You can use Function Compute, Object Storage Service (OSS), and FFmpeg to build an elastic and highly available audio and video processing system. This topic describes how to process audio and video files and query the information about the audio and video files such as the metadata and the duration of the audio or video stream by using Serverless Devs. In the examples of this topic, Python is used. You can modify the sample code to perform custom development based on your business requirements.

Background information

FFmpeg is an open source software project that consists of a large suite of programs used to record audio and videos, convert audio and video formats, and stream audio and video files. FFmpeg is licensed under the GNU Lesser General Public License (LGPL) or GNU General Public License (GPL). It provides a comprehensive solution to record, convert, and stream audio and videos. FFmpeg uses the advanced audio and video codec library libavcodec to ensure high portability and encoding and decoding quality.
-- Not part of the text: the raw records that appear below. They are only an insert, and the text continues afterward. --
(** X12: the [finally] clause of [main] closes the client however the body
    of the [try] statement ends, by returning, by KeyboardInterrupt or by an
    exception; and a run ends with a closed client only if the configuration
    loaded and both credentials were there, so a run that stopped on the
    configuration or on a missing credential has closed nothing. *)
Theorem client_closed_by_finally (net : network) (args : Args.t)
  (env : gmap string string) :
  (forall (body : M Z) (w : World),
      closed (main_guard body w).2 = true
      /\ exists code : Z, (main_guard body w).1 = Ok code)
  /\ (closed (world (script net args env)) = true ->
      exists config : Config.t,
        load_config env = Ok config
        /\ truthy (username_of args config) = true
        /\ truthy (pin_of args config) = true).
Proof.
  split.
  - intros body w. rewrite main_guard_run.
    destruct (body w) as [[code | [cls msg | ]] w']; cbn [fst snd]; eauto.
  - intros Hcl.
    destruct (script_shape net args env)
      as [(_ & _ & _ & Hcl') | (config & Hc & Hu & Hp & _)].
    + rewrite Hcl' in Hcl. discriminate.
    + exists config. auto.
Qed.

(** ** Printing *)

Lemma str_app_cons (c : ascii) (a b : string) :
  String c a +:+ b = String c (a +:+ b).
Proof. reflexivity. Qed.

Lemma str_length_app (a b : string) :
  String.length (a +:+ b) = (String.length a + String.length b)%nat.
Proof.
  induction a as [ | c a IH]; [reflexivity | ].
  rewrite str_app_cons. cbn [String.length]. rewrite IH. reflexivity.
Qed.

Lemma str_app_nil_r (a : string) : a +:+ EmptyString = a.
Proof.
  induction a as [ | c a IH]; [reflexivity | ].
  rewrite str_app_cons, IH. reflexivity.
Qed.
For more information, see FFmpeg.
The following table describes the functions for FFmpeg-based audio and video processing.
Function Description
GetMediaMeta Queries the metadata of an audio or video file.
GetDuration Queries the duration of an audio or video file.
GetSprites Creates an image sprite for a video.
VideoWatermark Adds watermarks or animated GIFs to a video.
AudioConvert Converts the format of an audio or video file.
VideoGif Converts a video file to a GIF file.

Prerequisites

Deploy an application by using Serverless Devs

  1. Run the following command to initialize a project:
    s init devsapp/ffmpeg-app -d ffmpeg-app

    -d: specifies the name of the generated directory.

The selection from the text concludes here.